September 7, 2006: Issue 155

At considerable risk to our own job security, we’re going to try to explain an issue that has long confounded writers and editors: “lie” versus “lay.”

To get this one right, you need to follow two simple steps:

1. Learn the difference between “lie” and “lay” in the present tense.

“Lie” means “to rest” or “to recline.” It is an intransitive verb, which means it never takes a direct object.
The book is lying on the desk.
I need to lie down for a few minutes.
Weight the corners so the paper lies flat.

“Lay” means “to put” or “to place.” It’s a transitive verb, which means it needs a direct object.
Lay the book on the desk, please. (object: book)
She’s laying four aces on the table. (object: aces)
We need someplace to lay the blame. (object: blame)

2. Memorize these six syllables: lie-lay-lain, lay-laid-laid.

The past tense of “lie” is “lay.”
The book lay on the desk all day yesterday.

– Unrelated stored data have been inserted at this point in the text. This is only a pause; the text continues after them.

(** * Periwinkle Auctions: the bidding core, verified against its specification

    A shallow embedding of the bidding rules (bid validation, anti-sniping),
    the in-memory event emitter with the SSE route and the client hook around
    it, the formatting helpers and the route-protecting middleware, followed
    by the properties the specification states about them and by further
    properties of the code.

    Conventions of the embedding:
    - a price of the code is a [number], an IEEE 754 binary64 value
      ([PrimFloat.float]), added and compared as the hardware does; the ledger
      of the specification counts money exactly ([Z], in cents, as the
      DECIMAL(10,2) columns hold it); the auction record and [validateBid]
      are written once for both; amounts that are only stored and passed on
      (bids, events, the hook) are exact;
    - a point in time is [Date.getTime()], milliseconds since the epoch ([Z]);
      the clock ([new Date()]) is an explicit argument [now];
    - [throw new BidError(..)] is the left injection of [Throws];
    - a listener (a function object compared by identity) is a [Listener]
      number; calling it is recorded in a call log, with how the call ended;
      what a listener does when called is not the emitter's code, so every
      [emit] is given the listeners that throw when it calls them; a listener
      does not call back into the emitter;
    - [Map<string, Set<Listener>>] is a [gmap string (list Listener)], the list
      being the set in insertion order;
    - a character of a [string] stands for one UTF-16 code unit, and the
      Unicode tables (white space, upper-casing) and [JSON.stringify] are
      arguments of the functions that use them. *)

From Stdlib Require Import Floats.
From Stdlib Require Import ZArith Ascii String List Lia DecimalString.
From stdpp Require Import base option list sorting gmap strings.

Local Open Scope Z_scope.

(** ** Numbers

    The prices of the code are TypeScript [number]s, and [validateBid] adds
    and compares them with [+] and [<] of that type: IEEE 754 binary64
    arithmetic, rounding to nearest. The ledger of the specification counts
    money exactly. The auction and the bidding rules are therefore written
    once, over a type of amounts with the two operations the code uses, and
    read at either arithmetic. *)

Class Number (T : Type) := {
  (** [x + y] *)
  num_add : T -> T -> T;
  (** [x < y] *)
  num_lt : T -> T -> bool
}.

(** The [number] of the code: a binary64 value, with the addition and the
    comparison of the hardware. *)
Definition number : Type := PrimFloat.float.

#[global] Instance number_Number : Number number :=
  {| num_add := PrimFloat.add; num_lt := PrimFloat.ltb |}.

(** Exact amounts, as the DECIMAL(10,2) columns hold them, counted in
    cents. *)
#[global] Instance Z_Number : Number Z :=
  {| num_add := Z.add; num_lt := Z.ltb |}.

(** ** Data model (prisma schema, [types/index.ts]) *)

Module Status.
(** [CREATE TYPE "AuctionStatus" AS ENUM (...)] *)
Inductive t := DRAFT | SCHEDULED | ACTIVE | ENDED | SOLD | CANCELLED.

#[global] Instance eq_dec : EqDecision t.
Proof. solve_decision. Defined.
End Status.

(** [CREATE TYPE "Role" AS ENUM ('USER', 'ADMIN')] *)
Inductive Role := USER | ADMIN.

#[global] Instance Role_eq_dec : EqDecision Role.
Proof. solve_decision. Defined.

Module Auction.
(** The [auctions] table. [duration] is not one of its columns: it is what
    [maybeExtendAuction] reads from the auction next to [startTime], here in
    the unit in which that function adds it to a time, milliseconds (the
    create form and [DURATIONS] count days). The prices are of the type [T]
    of amounts. *)
Record t {T : Type} := mk {
  id : string;
  sellerId : string;
  status : Status.t;
  startingPrice : T;
  currentPrice : T;
  reservePrice : option T;
  bidIncrement : T;
  startTime : Z;
  duration : Z;
  endTime : Z;
  winnerId : option string
}.
Arguments t : clear implicits.
End Auction.
(** The auction as the ledger holds it, its prices exact; the auction the
    code computes with is an [Auction.t number]. *)
Abbreviation Auction := (Auction.t Z).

The past participle of “lie” is “lain.”
It has lain there for weeks.

See where the confusion starts? There’s overlap between the present and past tenses of these two distinct words.

The past tense of “lay” is “laid.”
I laid the book on the table this morning.

The past participle of “lay” is also “laid.”
I’ve laid it there every morning this week.

We hope this helps. And if you’re still confused, remember: You’re keeping a copy editor employed.